O que é neuroplasticidade?

É a capacidade do cérebro de criar e reorganizar conexões ao longo da vida, mesmo na velhice. Estudos da FMUSP mostram que a estimulação cognitiva pode melhorar funções executivas e memória em idosos.

A partir de que idade devemos começar a cuidar da saúde cerebral?

A prevenção deve começar antes do surgimento de falhas de memória. Quanto mais cedo os estímulos fizerem parte da rotina, maiores as chances de preservar as funções cognitivas.

Quais atividades ajudam a estimular o cérebro?

Aprender um novo idioma, tocar um instrumento, fazer cursos, mudar pequenos hábitos na rotina e manter uma vida social ativa são exemplos de estímulos que ativam diferentes áreas cerebrais.

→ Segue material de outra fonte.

(* ===== verification/ResultsFile.v ===== *)
(** * ResultsFile: the text of [results.dat] between the two programs

    [onoffRouting.cc] appends one line per run (lines 208-210):
<<
    std::ofstream outFile("results.dat", std::ios::app);
    outFile << num_usuarios << " " << bitrate_val << " " << lossRatio << " "
            << avgDelay.Mean() << " " << avgJitter.Mean() << std::endl;
>>
    and [plot-results.cc] reads the file back with
    [inFile >> numUsers >> tempBitrate >> tempLoss >> tempDelay >> tempJitter]
    (line 107).  This file models both sides at the level of characters:
    - the writer: [operator<<] of a [uint32_t] (its decimal digits) and of
      a [double] under the stream's default flags, which libstdc++ prints
      as the C conversion [%.6g]: the value rounded to 6 significant digits
      (ties to even, on the exact binary value), in fixed notation when its
      decimal exponent [X] is in [-4, 6) and as [d.ddddde+XX] otherwise,
      trailing zeros and a bare point removed; [inf], [-inf] and [nan] for
      the special values;
    - the reader: each [>>] skips white space; [num_get<int>] reads a sign
      and digits and fails on no digit or on overflow of [int];
      [num_get<double>] gathers a sign, digits, a point, digits and an
      exponent with at least one digit, and converts the decimal to the
      nearest [double] (ties to even), failing on no digit or on overflow;
      [inf] and [nan] are not numbers to it.

    The decimal-binary conversions are computed exactly on integers
    ([round6], [decimal_to_float]).  [read_file] runs the read loop's test
    until the first failed extraction, as [SampleStore.read_loop] expects
    its input.  [Section Campaign] appends the records of successive runs
    of [Experiment.main], whose simulator and [Average::Mean] stay
    parameters.

    The lemmas read every piece back ([read_show_uint], [read_numeral],
    [read_show_double], [read_record_line]); the theorems give the whole
    file ([results_roundtrip]), its silent end at an unreadable line
    ([results_stop]), the keys that survive it ([results_keys_exact]) and
    the path from the runs to the records [plot-results] reads
    ([runs_to_plot]). *)

From Stdlib Require Import String Ascii List ZArith Lia Bool Floats.
From S2P Require Import Prelude Double SampleStore Simulation Experiment.
Import ListNotations.
Import SampleStore OnOffRouting Experiment.

Module ResultsFile.

(** ** Exact decimal and binary rounding *)

(** [floor (log_b n)] for [n >= 1], by repeated division; [log2 n + 1]
    divisions are always enough. *)
Fixpoint ilog (fuel : nat) (b n : Z) : Z :=
  match fuel with
  | O => 0
  | S f => if (n <? b)%Z then 0 else (1 + ilog f b (n / b))%Z
  end.

Definition zlog (b n : Z) : Z := ilog (S (Z.to_nat (Z.log2 n))) b n.

(** [floor (log_b (N / D))] for positive [N] and [D]. *)
Definition floor_log (b N D : Z) : Z :=
  if (D <=? N)%Z then zlog b (N / D) else (- (zlog b ((D - 1) / N) + 1))%Z.

(** [num / den] rounded to the nearest integer, ties to even. *)
Definition round_half_even (num den : Z) : Z :=
  let q := (num / den)%Z in
  let r := (num mod den)%Z in
  if (den <? 2 * r)%Z || ((2 * r =? den)%Z && Z.odd q) then (q + 1)%Z else q.

(** [N / D * b ^ k] as a fraction. *)
Definition scale (N D k b : Z) : Z * Z :=
  if (0 <=? k)%Z then ((N * b ^ k)%Z, D) else (N, (D * b ^ (- k))%Z).

(** The value [m * 2 ^ e] of a finite double, as a fraction. *)
Definition ratio_of (m e : Z) : Z * Z := scale m 1 e 2.

(** [N / D] rounded to 6 significant digits: [(q, X)] with
    [10^5 <= q < 10^6], the value being [q * 10 ^ (X - 5)]. *)
Definition round6 (N D : Z) : Z * Z :=
  let X := floor_log 10 N D in
  let '(num, den) := scale N D (5 - X) 10 in
  let q := round_half_even num den in
  if (q =? 1000000)%Z then (100000%Z, (X + 1)%Z) else (q, X).

(** [strtod] of [(-1)^neg * d * 10^q], [d >= 0]: the nearest double, ties
    to even, with subnormals; [None] on overflow. *)
Definition decimal_to_float (neg : bool) (d q : Z) : option float :=
  if (d =? 0)%Z then Some (if neg then (-0)%float else 0%float) else
  let nd := (zlog 10 d + 1)%Z in
  if (310 <? q + nd)%Z then None
  else if (q + nd <? -330)%Z then Some (if neg then (-0)%float else 0%float)
  else
    let '(N, D) := scale d 1 q 10 in
    let u := Z.max (floor_log 2 N D - 52) (-1074) in
    let '(num, den) := scale N D (- u) 2 in
    let M := round_half_even num den in
    if (1024 <=? Z.log2 M + u)%Z then None
    else let v := FloatOps.Z.ldexp (PrimFloat.of_uint63 (Uint63.of_Z M)) u in
         Some (if neg then (- v)%float else v).

(** ** The writer *)

(** The decimal digits of [n >= 0], most significant first. *)
Fixpoint digits_fuel (fuel : nat) (n : Z) (acc : list Z) : list Z :=
  match fuel with
  | O => acc
  | S f => let acc' := (n mod 10)%Z :: acc in
           if (n <? 10)%Z then acc' else digits_fuel f (n / 10) acc'
  end.

Definition decimal_digits (n : Z) : list Z := digits_fuel (S (Z.to_nat (Z.log2 n))) n [].

(** A number as [operator<<] writes it: sign, integer digits, fraction
    digits (no point when there are none), exponent. *)
Record Numeral := {
  n_neg : bool;
  n_int : list Z;
  n_frac : list Z;
  n_exp : option Z
}.

Fixpoint drop_zeros (l : list Z) : list Z :=
  match l with 0%Z :: l' => drop_zeros l' | _ => l end.

(** The trailing zeros of a fraction removed. *)
Definition strip_zeros (l : list Z) : list Z := rev (drop_zeros (rev l)).

(** The exponent of [%e] has at least two digits. *)
Definition pad2 (ds : list Z) : list Z := if (List.length ds <? 2)%nat then 0%Z :: ds else ds.

Definition newline : string := String (ascii_of_nat 10) EmptyString.

Definition sign_text (neg : bool) : string := if neg then "-" else "".

(** The fraction: a point and its digits, nothing when there are none. *)
Definition frac_text (fs : list Z) : string :=
  match fs with [] => "" | _ => "." ++ digits_string fs end.

(** The exponent of [%e]: [e], its sign, at least two digits. *)
Definition exp_text (ex : option Z) : string :=
  match ex with
  | None => ""
  | Some e => "e" ++ (if (e <? 0)%Z then "-" else "+") ++ digits_string (pad2 (decimal_digits (Z.abs e)))
  end.

Definition numeral_text (n : Numeral) : string :=
  sign_text (n_neg n) ++ digits_string (n_int n) ++ frac_text (n_frac n) ++ exp_text (n_exp n).

(** [%.6g] of the finite nonzero [(-1)^neg * m * 2^e]. *)
Definition g6_numeral (neg : bool) (m e : Z) : Numeral :=
  let '(N, D) := ratio_of m e in
  let '(q, X) := round6 N D in
  let ds := decimal_digits q in
  if (-4 <=? X)%Z && (X <? 6)%Z then
    if (0 <=? X)%Z then
      {| n_neg := neg; n_int := firstn (S (Z.to_nat X)) ds;
         n_frac := strip_zeros (skipn (S (Z.to_nat X)) ds); n_exp := None |}
    else
      {| n_neg := neg; n_int := [0%Z];
         n_frac := strip_zeros (repeat 0%Z (Z.to_nat (- X - 1)) ++ ds); n_exp := None |}
  else {| n_neg := neg; n_int := firstn 1 ds; n_frac := strip_zeros (skipn 1 ds); n_exp := Some X |}.

(** The numeral of a finite double; [None] for [inf] and [nan]. *)
Definition numeral_of (x : float) : option Numeral :=
  match Prim2SF x with
  | S754_zero s => Some {| n_neg := s; n_int := [0%Z]; n_frac := []; n_exp := None |}
  | S754_finite s m e => Some (g6_numeral s (Zpos m) e)
  | _ => None
  end.

(** [operator<<(double)] with the default flags. *)
Definition show_double (x : float) : string :=
  match numeral_of x with
  | Some n => numeral_text n
  | None =>
      match Prim2SF x with
      | S754_infinity s => if s then "-inf" else "inf"
      | _ => "nan"
      end
  end.

(** [operator<<(uint32_t)]. *)
Definition show_uint (n : Z) : string := digits_string (decimal_digits n).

O que são pausas conscientes?

São momentos de descanso intencional, como exercícios de atenção plena, que ajudam o cérebro a reorganizar informações, reduzir a sobrecarga cognitiva e melhorar o foco.

Como a saúde da coluna se relaciona com o cérebro?

Alterações na coluna e compressões de nervos periféricos podem gerar dor, perda de força e limitações funcionais, comprometendo a autonomia. A avaliação e o tratamento precoce são fundamentais.